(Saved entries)
(* ===== verification/Hold.v ===== *)
(** * Theft holds

    Model of [ego-desktop/src-tauri/src/hold_chain.rs]: a victim of theft asks
    for a hold, a drawn committee certifies how much of which addresses is
    covered, stakers and nodes vote, and a second vote can return the coins.

    The height from which the rule applies, [None] in the source so far, is the
    argument [activation] of the definitions that read it.  What the rule reads
    of the node pool ([drs.rs], [state_cert.rs]) and of BLS signatures is a
    parameter ([NodePool], [Bls]).  The mempool check [admit], which reads the
    clock and the database of the process and changes nothing, is left out. *)
From stdpp Require Import pretty.
From Stdlib Require Import Ascii.
From S2P Require Import Prelude Crypto Ledger RuleText.
Local Open Scope string_scope.
Local Open Scope list_scope.
Local Open Scope Z_scope.
Local Open Scope ego_scope.

Definition TX_REQUEST : string := "hold_request".
Definition TX_VOTE : string := "hold_vote".
Definition TX_NODE_VOTE : string := "hold_node_vote".
Definition TX_APPEAL : string := "hold_appeal".
Definition TX_RETURN : string := "hold_return".
Definition TX_CERT : string := "hold_cert".
Definition TX_SETTLE : string := "hold_settle".
Definition USER_TYPES : list string := [TX_REQUEST; TX_VOTE; TX_NODE_VOTE; TX_APPEAL; TX_RETURN].
Definition PHASE_CONFIRM : string := "confirm".
Definition PHASE_RETURN : string := "return".

Definition MIN_NODE_POOL : Z := 64.
Definition REQUEST_FEE_UEGOC : Z := 10000000.
Definition MIN_BOND_UEGOC : Z := 100000000.
Definition SIGN_WINDOW_SECS : Z := 3600.
Definition VOTE_SECS : Z := 72 * 3600.
Definition CONFIRM_SECS : Z := 90 * 86400.
Definition COOLDOWN_SECS : Z := 30 * 86400.
Definition MAX_TXS : nat := 64.
Definition MAX_HELD : nat := 32.
Definition MAX_HOLDS_PER_ADDR : nat := 8.
Definition MAX_LIVE : nat := 256.
Definition MAX_TEXT_BYTES : nat := 2000.
Definition MAX_BODY_BYTES : nat := 16384.
Definition MIN_VOTERS : Z := 3.
Definition MIN_STAKE_PERCENT : Z := 1.
Definition MIN_NODE_PERCENT : Z := 5.

Definition BODY_DOMAIN : bytes := ascii_bytes "ego/hold/body/v1:".
Definition CERT_DOMAIN : bytes := ascii_bytes "ego/hold/cert/v1:".
Definition ID_DOMAIN : bytes := ascii_bytes "ego/hold/id/v1:".
Definition SETTLE_DOMAIN : bytes := ascii_bytes "ego/hold/settle/v1:".

(** ** Data *)

Record RequestBody : Type := MkRequestBody {
  victim : string;
  theft : list string;
  hops : list string;
  case : string;
  bond : Z;
}.

Record VoteBody : Type := MkVoteBody { vb_id : string; vb_phase : string; vb_yes : bool }.
Record AppealBody : Type := MkAppealBody { ab_id : string; ab_text : string }.
Record IdBody : Type := MkIdBody { ib_id : string }.
Record HoldBody : Type := MkHoldBody { hb_id : string; hb_amounts : list (string * Z) }.
Record HoldCert : Type := MkHoldCert { hc_body : HoldBody; hc_signers : list Z; hc_sig : string }.

Record Hold : Type := MkHold {
  h_id : string;
  requester : string;
  request : RequestBody;
  created : Z;
  height : Z;
  keys : list string;
  amounts : list (string * Z);
  held_at : Z;
  stake_total : Z;
  node_total : Z;
  appeals : list (string * string);
  return_opened : Z;
  paid : bool;
}.

Record Tally : Type := MkTally {
  stake_yes : Z;
  stake_no : Z;
  stake_voters : Z;
  node_yes : Z;
  node_no : Z;
  node_voters : Z;
}.

Inductive Outcome : Type :=
| Pass
| Fail_
| NoQuorum.

Inductive Phase : Type :=
| Signing
| Failed
| Voting
| Confirmed
| ReturnVoting
| Returned
| Rejected
| Lapsed
| Expired.

#[export] Instance Phase_eq_dec : EqDecision Phase.
Proof. solve_decision. Defined.

Record Settlement : Type := MkSettlement { st_from : string; st_to : string; owed : Z }.

Definition set_paid (h : Hold) : Hold :=
  MkHold h.(h_id) h.(requester) h.(request) h.(created) h.(height) h.(keys) h.(amounts) h.(held_at)
    h.(stake_total) h.(node_total) h.(appeals) h.(return_opened) true.

Definition set_held (amounts : list (string * Z)) (now staked nodes : Z) (h : Hold) : Hold :=
  MkHold h.(h_id) h.(requester) h.(request) h.(created) h.(height) h.(keys) amounts now
    staked nodes h.(appeals) h.(return_opened) h.(paid).

Definition add_appeal (a : string * string) (h : Hold) : Hold :=
  MkHold h.(h_id) h.(requester) h.(request) h.(created) h.(height) h.(keys) h.(amounts) h.(held_at)
    h.(stake_total) h.(node_total) (h.(appeals) ++ [a]) h.(return_opened) h.(paid).

Definition set_return (now : Z) (h : Hold) : Hold :=
  MkHold h.(h_id) h.(requester) h.(request) h.(created) h.(height) h.(keys) h.(amounts) h.(held_at)
    h.(stake_total) h.(node_total) h.(appeals) now h.(paid).

(** ** Text *)

Definition is_hold_op (tx : LedgerTx) : bool := bool_decide (tx.(tx_type) ∈ USER_TYPES).

Definition is_id (s : string) : bool :=
  bool_decide (String.length s = 20%nat) && starts_with s "hold" && all_bytes is_hexdigit (skip 4 s).

Definition is_tx_hash (s : string) : bool :=
  bool_decide (String.length s = 66%nat) && starts_with s "0x" && all_bytes is_hexdigit (skip 2 s).

Definition valid_addr (s : string) : bool :=
  (starts_with s "egot1" || starts_with s "ego1") &&
  bool_decide (20 <= String.length s <= 100)%nat &&
  all_bytes (fun b => is_lower b || is_digit b) s.

(** [theft.iter().chain(hops).all(|h| is_tx_hash(h) && seen.insert(h))]. *)
Fixpoint check_hashes (seen : gset string) (l : list string) : bool :=
  match l with
  | [] => true
  | h :: l => is_tx_hash h && negb (bool_decide (h ∈ seen)) && check_hashes ({[ h ]} ∪ seen) l
  end.

Definition check_request (from : string) (b : RequestBody) : result unit string :=
  if negb (valid_addr b.(victim)) then Err "the request names no victim"
  else if bool_decide (b.(theft) = []) || bool_decide (MAX_TXS < length b.(theft) + length b.(hops))%nat then
    Err "a request lists between 1 and 64 transactions"
  else if negb (check_hashes ∅ (b.(theft) ++ b.(hops))) then
    Err "each listed transaction is a distinct transaction hash"
  else if blank b.(case) || bool_decide (MAX_TEXT_BYTES < String.length b.(case))%nat then
    Err "the case is between 1 and 2000 bytes"
  else if bool_decide (b.(bond) < MIN_BOND_UEGOC) then Err "the bond is at least 100 EGOC"
  else if bool_decide (from = "") then Err "the request has no sender"
  else Ok tt.

(** ** Keys *)

Definition hold_key (id : string) : bytes := ascii_bytes ("hold:r:" +:+ id).
Definition addr_key (addr : string) : bytes := ascii_bytes ("hold:a:" +:+ addr).
Definition bond_key (addr : string) : bytes := ascii_bytes ("hold:b:" +:+ addr).
Definition lock_key (addr : string) : bytes := ascii_bytes ("hold:lock:" +:+ addr).
Definition tally_key (id phase : string) : bytes := ascii_bytes ("hold:t:" +:+ id +:+ ":" +:+ phase).
Definition vote_key (id phase kind voter : string) : bytes :=
  ascii_bytes ("hold:v:" +:+ id +:+ ":" +:+ phase +:+ ":" +:+ kind +:+ ":" +:+ voter).
Definition LIVE_KEY : bytes := ascii_bytes "hold:live".

(** ** Votes and phases *)

Definition outcome (t : Tally) (h : Hold) : Outcome :=
  let stake_cast := sat_add u64_max t.(stake_yes) t.(stake_no) in
  let node_cast := sat_add u64_max t.(node_yes) t.(node_no) in
  let stake_quorum := bool_decide (MIN_VOTERS <= t.(stake_voters)) &&
    bool_decide (h.(stake_total) * MIN_STAKE_PERCENT <= stake_cast * 100) in
  let node_quorum := bool_decide (MIN_VOTERS <= t.(node_voters)) &&
    bool_decide (h.(node_total) * MIN_NODE_PERCENT <= node_cast * 100) in
  if negb (stake_quorum && node_quorum) then NoQuorum
  else
    let two_thirds yes cast := bool_decide (cast * 2 <= yes * 3) in
    if two_thirds t.(stake_yes) stake_cast && two_thirds t.(node_yes) node_cast then Pass else Fail_.

Definition vote_end (h : Hold) : Z := isat_add h.(held_at) VOTE_SECS.

(** [phase] as a function of the two tallies it reads. *)
Definition phase_of (confirm return_ : Tally) (h : Hold) (now : Z) : Phase :=
  if bool_decide (h.(held_at) = 0) then
    if bool_decide (now < isat_add h.(created) SIGN_WINDOW_SECS) then Signing else Failed
  else if bool_decide (now < vote_end h) then Voting
  else
    match outcome confirm h with
    | Fail_ => Rejected
    | NoQuorum => Lapsed
    | Pass =>
        let after :=
          if bool_decide (now < isat_add (vote_end h) CONFIRM_SECS) then Confirmed else Expired in
        if bool_decide (0 < h.(return_opened)) then
          if bool_decide (now < isat_add h.(return_opened) VOTE_SECS) then ReturnVoting
          else match outcome return_ h with Pass => Returned | _ => after end
        else after
    end.

Definition holds_coins (p : Phase) (h : Hold) : bool :=
  match p with
  | Voting | Confirmed | ReturnVoting => true
  | Returned => negb h.(paid)
  | _ => false
  end.

Definition binds_bond (p : Phase) (h : Hold) : bool :=
  match p with
  | Signing | Voting => true
  | Rejected => negb h.(paid)
  | _ => false
  end.

(** ** Transactions *)

Definition is_cert_tx (tx : LedgerTx) : bool :=
  bool_decide (tx.(tx_type) = TX_CERT) && bool_decide (tx.(tx_from) = "") &&
  bool_decide (tx.(tx_to) = NODE_POOL_ADDR) && bool_decide (tx.(tx_amount) = 0) &&
  bool_decide (tx.(tx_signature) = "coinbase").

Definition subject (tx : LedgerTx) : bool :=
  bool_decide (tx.(tx_from) <> "") && negb (is_reserved_system_source tx.(tx_from)) &&
  bool_decide (tx.(tx_signature) <> "coinbase") && negb (is_settle tx).

Definition outflow (tx : LedgerTx) : Z :=
  if is_unstake_tx tx || bool_decide (tx.(tx_to) = tx.(tx_from)) then tx.(fee_uegoc)
  else sat_add u64_max tx.(tx_amount) tx.(fee_uegoc).

(** The loop of [check_amounts]. *)
Fixpoint check_each (v : string) (seen : gset string) (l : list (string * Z)) : bool :=
  match l with
  | [] => true
  | (a, n) :: l =>
      if negb (valid_addr a) || bool_decide (a = v) || bool_decide (n = 0) || bool_decide (a ∈ seen) then false
      else check_each v ({[ a ]} ∪ seen) l
  end.

Definition check_amounts (h : Hold) (l : list (string * Z)) : result unit string :=
  if bool_decide (l = []) || bool_decide (MAX_HELD < length l)%nat then
    Err "a hold covers between 1 and 32 addresses"
  else if check_each h.(request).(victim) ∅ l then Ok tt
  else Err "each held address appears once, is not the victim and holds a positive amount".

(** *** Settlement transactions *)

Definition settle_memo (id : string) (index : nat) : string :=
  "hold:settle:" +:+ id +:+ ":" +:+ pretty index.

(** [str::rsplit_once] at a character. *)
Fixpoint rsplit_once (c : Ascii.ascii) (s : string) : option (string * string) :=
  match s with
  | EmptyString => None
  | String d s =>
      match rsplit_once c s with
      | Some (a, b) => Some (String d a, b)
      | None => if bool_decide (c = d) then Some (EmptyString, s) else None
      end
  end.

(** [usize::from_str]: an optional sign, then digits; it must fit 64 bits. *)
Definition digits_value (l : bytes) : Z := foldl (fun acc b => acc * 10 + (b - 48)) 0 l.

Definition parse_usize (s : string) : option nat :=
  let l := ascii_bytes s in
  let l := match l with 43 :: l' => l' | _ => l end in
  if bool_decide (l = []) || negb (forallb is_digit l) then None
  else if bool_decide (digits_value l <= u64_max) then Some (Z.to_nat (digits_value l)) else None.

Definition settle_parts (tx : LedgerTx) : option (string * nat) :=
  m ← tx.(tx_memo);
  rest ← strip_prefix "hold:settle:" m;
  '(id, i) ← rsplit_once ":"%char rest;
  i ← parse_usize i;
  Some (id, i).

Section Text.
Context `{CryptoPrims} `{ChainPrims}.

Definition body_hash (args : string) : string := hex_encode (blake3 (BODY_DOMAIN ++ ascii_bytes args)).

Definition memo_for (type args : string) : option string :=
  if negb (bool_decide (type ∈ USER_TYPES)) then None
  else op ← strip_prefix "hold_" type; Some ("hold:" +:+ op +:+ ":" +:+ body_hash args).

Definition hold_id (hash : string) : string :=
  "hold" +:+ String.substring 0 16 (hex_encode (blake3 (ID_DOMAIN ++ ascii_bytes hash))).

Definition settle_text (id : string) (index : nat) (from to : string) (amount : Z) : string :=
  id +:+ ":" +:+ pretty index +:+ ":" +:+ from +:+ ":" +:+ to +:+ ":" +:+ pretty amount.

Definition settle_hash (id : string) (index : nat) (from to : string) (amount : Z) : string :=
  "0x" +:+ hex_encode (blake3 (SETTLE_DOMAIN ++ ascii_bytes (settle_text id index from to amount))).

Definition settle_is_well_formed (tx : LedgerTx) : bool :=
  is_settle tx && bool_decide (tx.(tx_signature) = "hold") && bool_decide (tx.(tx_version) = 3) &&
  bool_decide (tx.(tx_nonce) = 0) && bool_decide (tx.(fee_uegoc) = 0) &&
  bool_decide (tx.(priority_fee_uegoc) = 0) && bool_decide (0 < tx.(tx_amount)) &&
  match settle_parts tx with
  | Some (id, i) => bool_decide (tx.(tx_hash) = settle_hash id i tx.(tx_from) tx.(tx_to) tx.(tx_amount))
  | None => false
  end.

(** [drs::batch_hash]. *)
Definition batch_hash (kind : string) (height : Z) (args : string) : string :=
  "0x" +:+ hex_encode (blake3 (ascii_bytes (kind +:+ ":" +:+ pretty height +:+ ":" +:+ args))).
End Text.

(** [state_cert::quorum]. *)
Definition quorum (n : nat) : nat := (n * 2) `div` 3 + 1.

(** [dao_chain::stake_of]. *)
Definition stake_of (ov : Ov) (addr : string) : Z := u64_at ov (ascii_bytes ("stake:" +:+ addr)).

## Aim of the task:
Would you please repeat exactly the lines above, starting at the line with "let l := match" and stopping at the line with "(ID_DOMAIN ++ ascii_bytes hash))).", both included?

## Response to this exercise:
  let l := match l with 43 :: l' => l' | _ => l end in
  if bool_decide (l = []) || negb (forallb is_digit l) then None
  else if bool_decide (digits_value l <= u64_max) then Some (Z.to_nat (digits_value l)) else None.

Definition settle_parts (tx : LedgerTx) : option (string * nat) :=
  m ← tx.(tx_memo);
  rest ← strip_prefix "hold:settle:" m;
  '(id, i) ← rsplit_once ":"%char rest;
  i ← parse_usize i;
  Some (id, i).

Section Text.
Context `{CryptoPrims} `{ChainPrims}.

Definition body_hash (args : string) : string := hex_encode (blake3 (BODY_DOMAIN ++ ascii_bytes args)).

Definition memo_for (type args : string) : option string :=
  if negb (bool_decide (type ∈ USER_TYPES)) then None
  else op ← strip_prefix "hold_" type; Some ("hold:" +:+ op +:+ ":" +:+ body_hash args).

Definition hold_id (hash : string) : string :=
  "hold" +:+ String.substring 0 16 (hex_encode (blake3 (ID_DOMAIN ++ ascii_bytes hash))).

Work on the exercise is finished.